2. The electronic device of claim 1, wherein when the disk drive is inserted in the electronic device, an area of a housing of the electronic device apart from an area of the housing that faces the power receiver coil comprises conductive coating.

3. The electronic device of claim 1, wherein the connector is configured to connect the disk drive to the electronic device, and is configured to connect the power receiver coil to the power supply controller through a terminal of the connector when the disk drive with which the power receiver coil is integrated is attached to the electronic device.

4. An electronic device configured to be powered by noncontact power feeding based on electromagnetic induction between the electronic device and an excited power feed coil, comprising:

a power receiver coil facing the power feed coil;

a power supply controller;

a connector configured to connect the disk drive to the electronic device; and

a power feed cable configured to connect the power receiver coil to the power supply controller.
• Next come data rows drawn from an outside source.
(* ===== verification/IpamController.v ===== *)
(** * The node IPAM controller

    [cmd/talos-cloud-controller-manager/nodeipamcontroller.go] reads the flags and
    the configuration of Talos, [pkg/nodeipam/node_ipam_controller.go] checks them
    and makes the allocator, which [pkg/nodeipam/ipam/cidr_allocator.go] chooses by
    type.  The shared configuration of the controller manager, which the start
    function changes, is the state.  Log lines are left out. *)

From S2P Require Import Prelude GoNet GoStrings NetIP CidrSet Kube CidrAllocator RangeAllocator TalosClient CloudAllocator.
From Stdlib Require Import Ascii.

Local Open Scope go_scope.

(** ** Data *)

(** [pkg/nodeipam/config]; the mask sizes are [int32] flags. *)
Record NodeIPAMControllerConfiguration := mkIPAMConfig {
  cfg_ServiceCIDR : string;
  cfg_SecondaryServiceCIDR : string;
  NodeCIDRMaskSize : Z;
  NodeCIDRMaskSizeIPv4 : Z;
  NodeCIDRMaskSizeIPv6 : Z }.

(** What the controllers share of the controller manager's configuration. *)
Record KubeCloudShared := mkShared {
  AllocateNodeCIDRs : bool;
  ClusterCIDR : string;
  CIDRAllocatorType : string }.

(** [k8s.ControllerManagerConfigSpec], as Talos reports it. *)
Record ControllerManagerConfigSpec := mkControllerManagerConfig {
  spec_PodCIDRs : list string;
  spec_ServiceCIDRs : list string }.

(** What the controller gets from outside: the cluster, Talos, the order of map
    iteration, the address predicates of [k8s.io/utils/net], the answers to the
    two calls for the controller manager's configuration, and the answers to the
    polls for the node list. *)
Record Env := mkEnv {
  env_kube : Kube;
  env_talos : Talos;
  env_order : nat → list Prefix → list Prefix;
  IsIPv6CIDR : IPNet → bool;
  IsDualStackCIDRs : list IPNet → bool;
  cosi_for_pods : error + ControllerManagerConfigSpec;
  cosi_for_services : error + ControllerManagerConfigSpec;
  env_polls : list (error + list Node) }.

(** ** Options *)

(** [Validate] and [ApplyTo]; a nil pointer is [None]. *)
Definition Validate (o : option NodeIPAMControllerConfiguration) : list error :=
  match o with
  | None => []
  | Some o =>
      let serviceCIDRList := Split (cfg_ServiceCIDR o) ","%char in
      if (2 <? length serviceCIDRList)%nat
      then [ErrNew "--service-cluster-ip-range can not contain more than two entries"]
      else []
  end.

Definition ApplyTo (o : option NodeIPAMControllerConfiguration) (cfg : NodeIPAMControllerConfiguration)
    : NodeIPAMControllerConfiguration :=
  match o with
  | None => cfg
  | Some o =>
      let serviceCIDRList := Split (cfg_ServiceCIDR o) ","%char in
      mkIPAMConfig (default (cfg_ServiceCIDR cfg) (serviceCIDRList !! 0%nat))
                   (default (cfg_SecondaryServiceCIDR cfg) (serviceCIDRList !! 1%nat))
                   (NodeCIDRMaskSize o) (NodeCIDRMaskSizeIPv4 o) (NodeCIDRMaskSizeIPv6 o)
  end.

(** ** Mask sizes *)

Definition defaultNodeMaskCIDRIPv4 : Z := 24.
Definition defaultNodeMaskCIDRIPv6 : Z := 80.

Definition ErrMaskDualStack : error :=
  ErrNew "usage of --node-cidr-mask-size is not allowed with dual-stack clusters".
Definition ErrMaskBoth : error :=
  ErrNew "usage of --node-cidr-mask-size-ipv4 and --node-cidr-mask-size-ipv6 is not allowed if --node-cidr-mask-size is set. For dual-stack clusters please unset it and use IPFamily specific flags".
Definition ErrMaskIPv4 : error :=
  ErrNew "usage of --node-cidr-mask-size-ipv4 is not allowed for a single-stack IPv6 cluster".
Definition ErrMaskIPv6 : error :=
  ErrNew "usage of --node-cidr-mask-size-ipv6 is not allowed for a single-stack IPv4 cluster".

Section start.
Context (E : Env).

Definition sortedSizes (clusterCIDRs : list IPNet) (maskSizeIPv4 maskSizeIPv6 : Z) : list Z :=
  map (λ clusterCIDR, if IsIPv6CIDR E clusterCIDR then maskSizeIPv6 else maskSizeIPv4) clusterCIDRs.

Definition setNodeCIDRMaskSizes (cfg : NodeIPAMControllerConfiguration) (clusterCIDRs : list IPNet)
    : outcome (list Z) :=
  if (1 <? length clusterCIDRs)%nat then
    if negb (NodeCIDRMaskSize cfg =? 0) then Err ErrMaskDualStack
    else
      let ipv4Mask := if negb (NodeCIDRMaskSizeIPv4 cfg =? 0) then NodeCIDRMaskSizeIPv4 cfg
                      else defaultNodeMaskCIDRIPv4 in
      let ipv6Mask := if negb (NodeCIDRMaskSizeIPv6 cfg =? 0) then NodeCIDRMaskSizeIPv6 cfg
                      else defaultNodeMaskCIDRIPv6 in
      Ok (sortedSizes clusterCIDRs ipv4Mask ipv6Mask)
  else
    let maskConfigured := negb (NodeCIDRMaskSize cfg =? 0) in
    let maskV4Configured := negb (NodeCIDRMaskSizeIPv4 cfg =? 0) in
    let maskV6Configured := negb (NodeCIDRMaskSizeIPv6 cfg =? 0) in
    match clusterCIDRs with
    | [] => Panic (* clusterCIDRs[0] *)
    | first :: _ =>
        let isSingleStackIPv6 := IsIPv6CIDR E first in
        if maskConfigured then
          if maskV4Configured || maskV6Configured then Err ErrMaskBoth
          else let mask := NodeCIDRMaskSize cfg in Ok (sortedSizes clusterCIDRs mask mask)
        else
          let? ipv4Mask :=
            (if maskV4Configured then
               if isSingleStackIPv6 then Err ErrMaskIPv4 else Ok (NodeCIDRMaskSizeIPv4 cfg)
             else Ok defaultNodeMaskCIDRIPv4) in
          let? ipv6Mask :=
            (if maskV6Configured then
               if negb isSingleStackIPv6 then Err ErrMaskIPv6 else Ok (NodeCIDRMaskSizeIPv6 cfg)
             else Ok defaultNodeMaskCIDRIPv6) in
          Ok (sortedSizes clusterCIDRs ipv4Mask ipv6Mask)
    end.

Definition processCIDRs (cidrsList : string) : error + list IPNet * bool :=
  let cidrsSplit := Split (TrimSpace cidrsList) ","%char in
  match ParseCIDRs (env_kube E) cidrsSplit with
  | inl err => inl err
  | inr cidrs => inr (cidrs, IsDualStackCIDRs E cidrs)
  end.

(** ** Making the allocator *)

(** An allocator of one of the two types. *)
Inductive allocator :=
  | ARange (r : rangeAllocator)
  | ACloud (r : cloudAllocator).

(** [ipam.New] *)
Definition New (K : Kube) (allocatorType : string) (allocatorParams : CIDRAllocatorParams) : outcome allocator :=
  let? nodeList := listNodes (env_polls E) in
  if bool_decide (allocatorType = RangeAllocatorType) then
    let? r := NewCIDRRangeAllocator K allocatorParams (Some nodeList) in Ok (ARange r)
  else if bool_decide (allocatorType = CloudAllocatorType) then
    let? r := NewCIDRCloudAllocator K (env_talos E) (env_order E) allocatorParams (Some nodeList) in Ok (ACloud r)
  else Err (ErrNew ("invalid CIDR allocator type: " +:+ allocatorType)).

Record Controller := mkController {
  ctl_allocatorType : string;
  ctl_clusterCIDRs : list IPNet;
  ctl_serviceCIDRs : list IPNet;
  cidrAllocator : allocator }.

Definition ErrNilClient : error := ErrNew "kubeClient is nil when starting Controller".
Definition ErrNoClusterRange : error :=
  ErrNew "Controller: Must specify --cluster-cidr if --allocate-node-cidrs is set".
Definition ErrMaskSize : error :=
  ErrNew "Controller: Invalid --cluster-cidr, mask size of cluster CIDR must be less than or equal to --node-cidr-mask-size configured for CIDR family".

(** The loop over the cluster CIDRs of [NewNodeIpamController]. *)
Fixpoint check_mask_sizes (clusterCIDRs : list IPNet) (nodeCIDRMaskSizes : list Z) : outcome unit :=
  match clusterCIDRs with
  | [] => Ok tt
  | cidr :: clusterCIDRs' =>
      match nodeCIDRMaskSizes with
      | [] => Panic
      | size :: nodeCIDRMaskSizes' =>
          if size <? (Mask_Size (mask_of cidr)).1 then Err ErrMaskSize
          else check_mask_sizes clusterCIDRs' nodeCIDRMaskSizes'
      end
  end.

Definition NewNodeIpamController (kubeClient : option Kube) (clusterCIDRs serviceCIDRs : list IPNet)
    (nodeCIDRMaskSizes : list Z) (allocatorType : string) : outcome Controller :=
  match kubeClient with
  | None => Err ErrNilClient
  | Some K =>
      let? _ :=
        (if negb (bool_decide (allocatorType = CloudAllocatorType)) then
           if (length clusterCIDRs =? 0)%nat then Err ErrNoClusterRange
           else check_mask_sizes clusterCIDRs nodeCIDRMaskSizes
         else Ok tt) in
      let? secondaryServiceCIDR :=
        (if (1 <? length clusterCIDRs)%nat then
           match serviceCIDRs !! 1%nat with Some c => Ok (Some c) | None => Panic end
         else Ok None) in
      match serviceCIDRs !! 0%nat with
      | None => Panic
      | Some serviceCIDR =>
          let? a := New K allocatorType
                      (mkParams clusterCIDRs (Some serviceCIDR) secondaryServiceCIDR nodeCIDRMaskSizes) in
          Ok (mkController allocatorType clusterCIDRs serviceCIDRs a)
      end
  end.

(** ** Start *)

(** [GetPodCIDRs] and [GetServiceCIDRs] of the Talos client. *)
Definition GetPodCIDRs : error + list string :=
  match cosi_for_pods E with inl err => inl err | inr res => inr (spec_PodCIDRs res) end.
Definition GetServiceCIDRs : error + list string :=
  match cosi_for_services E with inl err => inl err | inr res => inr (spec_ServiceCIDRs res) end.

(** The result [(nil, started, err)], and the controller that was set running. *)
Record start_result := mkResult {
  st_started : bool;
  st_err : option error;
  st_running : option Controller }.

Definition refuse (err : error) : GoM KubeCloudShared start_result := gret (mkResult false (Some err) None).

Definition set_ClusterCIDR (s : string) (ccm : KubeCloudShared) : KubeCloudShared :=
  mkShared (AllocateNodeCIDRs ccm) s (CIDRAllocatorType ccm).

(** From the service CIDRs on: [clusterCIDRs] are the checked cluster CIDRs. *)
Definition start_with_clusters (nodeIPAMConfig : NodeIPAMControllerConfiguration) (clusterCIDRs : list IPNet)
    : GoM KubeCloudShared start_result :=
  match GetServiceCIDRs with
  | inl err => refuse err
  | inr svcCIDRs =>
      match ParseCIDRs (env_kube E) svcCIDRs with
      | inl err => refuse err
      | inr serviceCIDRs =>
          match svcCIDRs with
          | [] => gpanic (* svcCIDRs[0] *)
          | primary :: rest =>
              let nodeIPAMConfig :=
                mkIPAMConfig primary (default (cfg_SecondaryServiceCIDR nodeIPAMConfig) (rest !! 0%nat))
                  (NodeCIDRMaskSize nodeIPAMConfig) (NodeCIDRMaskSizeIPv4 nodeIPAMConfig)
                  (NodeCIDRMaskSizeIPv6 nodeIPAMConfig) in
              match setNodeCIDRMaskSizes nodeIPAMConfig clusterCIDRs with
              | Panic => gpanic
              | Err err => refuse err
              | Ok nodeCIDRMaskSizes =>
                  ccm <- gget ;;
                  match NewNodeIpamController (Some (env_kube E)) clusterCIDRs serviceCIDRs nodeCIDRMaskSizes
                          (CIDRAllocatorType ccm) with
                  | Panic => gpanic
                  | Err err => gret (mkResult true (Some err) None)
                  | Ok c => gret (mkResult true None (Some c))
                  end
              end
          end
      end
  end.

(** The cluster CIDRs of the flag or, when it is empty, of Talos. *)
Definition default_ClusterCIDR : GoM KubeCloudShared (option error) :=
  ccm <- gget ;;
  if bool_decide (ClusterCIDR ccm = "") then
    match GetPodCIDRs with
    | inl err => gret (Some err)
    | inr clusterCIDRs => gmodify (set_ClusterCIDR (join clusterCIDRs ","%char)) ;;; gret None
    end
  else gret None.

Definition startNodeIpamController (nodeIPAMConfig : NodeIPAMControllerConfiguration)
    : GoM KubeCloudShared start_result :=
  ccm <- gget ;;
  if negb (AllocateNodeCIDRs ccm) then gret (mkResult false None None)
  else
    match talos_New (env_talos E) [] with
    | Some err => refuse err
    | None =>
        err <- default_ClusterCIDR ;;
        match err with
        | Some err => refuse err
        | None =>
            ccm <- gget ;;
            match processCIDRs (ClusterCIDR ccm) with
            | inl err => refuse err
            | inr (clusterCIDRs, dualStack) =>
                if (1 <? length clusterCIDRs)%nat && negb dualStack then
                  refuse (ErrNew ("len of ClusterCIDRs==" +:+ Uitoa (Z.of_nat (length clusterCIDRs)) +:+
                            " and they are not configured as dual stack (at least one from each IPFamily"))
                else if (2 <? length clusterCIDRs)%nat then
                  refuse (ErrNew ("len of clusters is:" +:+ Uitoa (Z.of_nat (length clusterCIDRs)) +:+
                            " > more than max allowed of 2"))
                else start_with_clusters nodeIPAMConfig clusterCIDRs
            end
        end
    end.

(** [startNodeIpamControllerWrapper]: [None] when the process exits with
    [klog.Fatal], otherwise the function to start with and the configuration. *)
Definition startNodeIpamControllerWrapper (o : option NodeIPAMControllerConfiguration)
    (cfg : NodeIPAMControllerConfiguration) : option (GoM KubeCloudShared start_result) :=
  match Validate o with
  | _ :: _ => None
  | [] => Some (startNodeIpamController (ApplyTo o cfg))
  end.
End start.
5. An electronic device permitted to be powered by noncontact power feeding based on electromagnetic induction between the electronic device and an excited power feed coil, comprising:

a power receiver coil facing the power feed coil;

a connector configured to connect the disk drive to the electronic device,

an external cable configured to connect the power receiver coil to an external power supply terminal of the electronic device, and

a DC converter provided across the external cable.

6. An electronic device configured to be powered by noncontact power feeding based on electromagnetic induction between the electronic device and an excited power feed coil, comprising:

a power receiver coil facing the power feed coil;

a battery integrated with the power receiver coil and detachably attached to the electronic device;

a circuit board on which a power supply controller is mounted, and

a connector configured to connect the power receiver coil to the circuit board when the battery integrated with the power receiver coil is attached to the electronic device.

7. The electronic device of claim 6, wherein conductive coating is on a housing of the electronic device apart from an area of the housing that faces the power receiver coil when the battery is attached to the electronic device.

8. The electronic device of claim 4, wherein when the disk drive is inserted in the electronic device, an area of a housing of the electronic device apart from an area of the housing that faces the power receiver coil comprises conductive coating.

9. The electronic device of claim 5, wherein when the disk drive is inserted in the electronic device, an area of a housing of the electronic device apart from an area of the housing that faces the power receiver coil comprises conductive coating.